For a non leaf-node container the BackendContainerTrait is to be specified the same way as for leaf-node containers:

namespace haldls::vx::detail {

template <>
BackendContainerTrait<MyComposedContainer> : public BackendContainerBase<MyComposedContainer, fisch::vx::DefaultCommonRegister, fisch::vx::AnotherSupportedCommonRegister>

}

As for leaf-node containers, the first register container specified in the list is used as the default type in PlaybackProgramBuilder::{read,write} if no explicit register container to set the transport protocol is given.

Integrating a new container for builder and python support.

After having done the above steps the container is to be integrated in order to be supported by the PlaybackProgramBuilder and be available in python. The container is to be added into the list in include/haldls/vx/container.def for support by the builder. For python bindings, the header containing the container declaration is to be included in include/haldls/vx/container.h.

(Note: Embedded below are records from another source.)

(** * Lead enrichment: scraping, relevance analysis, topic matching, cache

    A shallow embedding of the lead-enrichment feature
    (WebsiteScraperService, CompanyAnalysisService,
    LeadEnrichmentController, WebsiteAnalysisCache) and the properties
    its specification states about it.

    Conventions of the embedding.
    - A JavaScript string is a [string]; one [ascii] stands for one UTF-16
      code unit, so the model covers the strings whose code units are below
      256, and [String.length] is JavaScript's [.length].  Upper-casing
      leaves these strings (the capital of the sharp s is SS, that of the
      micro sign lies above 255), so its result is a list of code units.
    - A JavaScript number is a [jsnum]: NaN, the two infinities, or a finite
      value given by the rational it denotes (0 and -0 are one value); a
      number read from text is rounded to the nearest double.  Comparison of
      doubles is exact, so [>=] on the rationals is the comparison the code
      performs.
    - The outside world (web sites, the AI provider) is an [env]: the
      outcome of the n-th request as a function of n and of the request.
      Code that awaits runs in the monad [M], which threads the log of the
      requests made so far and propagates thrown errors. *)

From Stdlib Require Import ZArith QArith Qabs Qround Lia Bool Ascii Sorted.
From stdpp Require Import base option list strings gmap.

Local Open Scope string_scope.
Local Open Scope list_scope.
Local Open Scope Z_scope.

Notation "x <- m ;; k" := (mbind (fun x => k) m)
  (at level 100, m at next level, right associativity, only parsing).

(* ===================================================================== *)
(** ** JavaScript built-ins the sources use *)
(* ===================================================================== *)

Module JS.

(** *** Strings *)

Definition nl : ascii := ascii_of_nat 10.
Definition dquote : ascii := ascii_of_nat 34.

(** [s] between double quotes *)
Definition quoted (s : string) : string :=
  String dquote (s +:+ String dquote EmptyString).

(** [s.length] *)
Definition len (s : string) : nat := String.length s.

(** [s.startsWith(p)] *)
Fixpoint startsWith (p s : string) : bool :=
  match p with
  | EmptyString => true
  | String a p' =>
      match s with
      | EmptyString => false
      | String b s' => if Ascii.eqb a b then startsWith p' s' else false
      end
  end.

(** the first [n] code units of [s] *)
Fixpoint take_str (n : nat) (s : string) : string :=
  match n, s with
  | O, _ => EmptyString
  | S n', EmptyString => EmptyString
  | S n', String c s' => String c (take_str n' s')
  end.

(** [s] without its first [n] code units *)
Fixpoint drop_str (n : nat) (s : string) : string :=
  match n, s with
  | O, _ => s
  | S n', EmptyString => EmptyString
  | S n', String _ s' => drop_str n' s'
  end.

(** [s.substring(a, b)] for non-negative integer arguments: the arguments
    are swapped when [a > b] and clamped to the length. *)
Definition substring (a b : nat) (s : string) : string :=
  let lo := Nat.min a b in
  let hi := Nat.max a b in
  take_str (hi - lo) (drop_str lo s).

In addition to the above interface, each container is to support serialization by using cereal and an std::ostream operator for printing its content, see JTAGClockScaler for an exemplary implementation using debug printout of the encoded words.

Testing a new container

Software tests of containers are to be written in C++. A complete software test includes

  • General tests
    • Testing all member functions for value access
    • Testing the equality and inequality operators
    • Testing value ranges of ranged types if applicable
  • Testing encoding and decoding for unity if bijective and against fixed expected values
  • Testing serialization coverage with cereal, which includes an identity test for altered members and adding the container in the list of tested types in tests/sw/haldls/vx/test-serialization_cereal.cpp

For e.g. random member changes, test helpers can be found in tests/sw/haldls/common/test-helper.h. See tests/sw/haldls/vx/test-dac_control.cpp for an exemplary test.